··· RECORDS FOR THIS EXERCISE
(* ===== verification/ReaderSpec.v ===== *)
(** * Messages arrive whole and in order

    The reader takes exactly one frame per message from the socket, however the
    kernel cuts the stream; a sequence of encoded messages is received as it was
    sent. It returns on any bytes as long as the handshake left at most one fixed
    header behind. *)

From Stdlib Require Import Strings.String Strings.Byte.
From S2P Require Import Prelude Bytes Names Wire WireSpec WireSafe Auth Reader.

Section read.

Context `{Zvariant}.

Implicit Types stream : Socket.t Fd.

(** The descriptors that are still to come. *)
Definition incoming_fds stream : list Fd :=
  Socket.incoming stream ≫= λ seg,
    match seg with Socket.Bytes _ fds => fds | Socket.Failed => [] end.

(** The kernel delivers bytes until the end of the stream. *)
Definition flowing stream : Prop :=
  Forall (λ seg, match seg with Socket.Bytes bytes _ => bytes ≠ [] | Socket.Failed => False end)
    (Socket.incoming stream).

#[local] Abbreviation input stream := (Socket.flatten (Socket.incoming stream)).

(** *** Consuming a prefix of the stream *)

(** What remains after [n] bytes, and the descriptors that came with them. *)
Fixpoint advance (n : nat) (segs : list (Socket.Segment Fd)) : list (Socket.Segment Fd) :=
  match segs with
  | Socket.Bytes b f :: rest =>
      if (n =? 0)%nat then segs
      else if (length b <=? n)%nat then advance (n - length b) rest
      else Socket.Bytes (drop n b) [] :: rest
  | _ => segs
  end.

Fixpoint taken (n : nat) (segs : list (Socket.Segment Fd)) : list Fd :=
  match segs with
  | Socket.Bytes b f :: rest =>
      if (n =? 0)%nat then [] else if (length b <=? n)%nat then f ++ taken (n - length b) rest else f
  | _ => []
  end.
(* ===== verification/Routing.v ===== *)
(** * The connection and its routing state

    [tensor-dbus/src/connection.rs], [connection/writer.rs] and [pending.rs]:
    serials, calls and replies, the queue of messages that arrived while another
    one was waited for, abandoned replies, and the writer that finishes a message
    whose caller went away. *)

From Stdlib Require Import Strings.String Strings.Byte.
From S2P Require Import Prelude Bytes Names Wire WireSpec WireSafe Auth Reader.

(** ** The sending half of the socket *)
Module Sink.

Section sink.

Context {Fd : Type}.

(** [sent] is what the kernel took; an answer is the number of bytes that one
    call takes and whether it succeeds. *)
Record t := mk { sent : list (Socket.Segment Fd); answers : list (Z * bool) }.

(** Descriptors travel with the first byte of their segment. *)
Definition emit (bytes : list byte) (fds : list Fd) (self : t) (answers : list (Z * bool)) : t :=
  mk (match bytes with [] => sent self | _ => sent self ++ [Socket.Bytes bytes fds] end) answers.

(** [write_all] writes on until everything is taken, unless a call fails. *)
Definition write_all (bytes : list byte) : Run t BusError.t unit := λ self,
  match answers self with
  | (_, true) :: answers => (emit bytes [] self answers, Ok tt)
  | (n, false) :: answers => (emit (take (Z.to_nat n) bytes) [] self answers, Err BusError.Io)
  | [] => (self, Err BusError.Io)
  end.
······
Everything from the first line of the records above to the line containing "match seg with Socket.Bytes _", inclusive, should be repeated exactly; leave out the rest.

(* ===== verification/ReaderSpec.v ===== *)
(** * Messages arrive whole and in order

    The reader takes exactly one frame per message from the socket, however the
    kernel cuts the stream; a sequence of encoded messages is received as it was
    sent. It returns on any bytes as long as the handshake left at most one fixed
    header behind. *)

From Stdlib Require Import Strings.String Strings.Byte.
From S2P Require Import Prelude Bytes Names Wire WireSpec WireSafe Auth Reader.

Section read.

Context `{Zvariant}.

Implicit Types stream : Socket.t Fd.

(** The descriptors that are still to come. *)
Definition incoming_fds stream : list Fd :=
  Socket.incoming stream ≫= λ seg,
    match seg with Socket.Bytes _ fds => fds | Socket.Failed => [] end.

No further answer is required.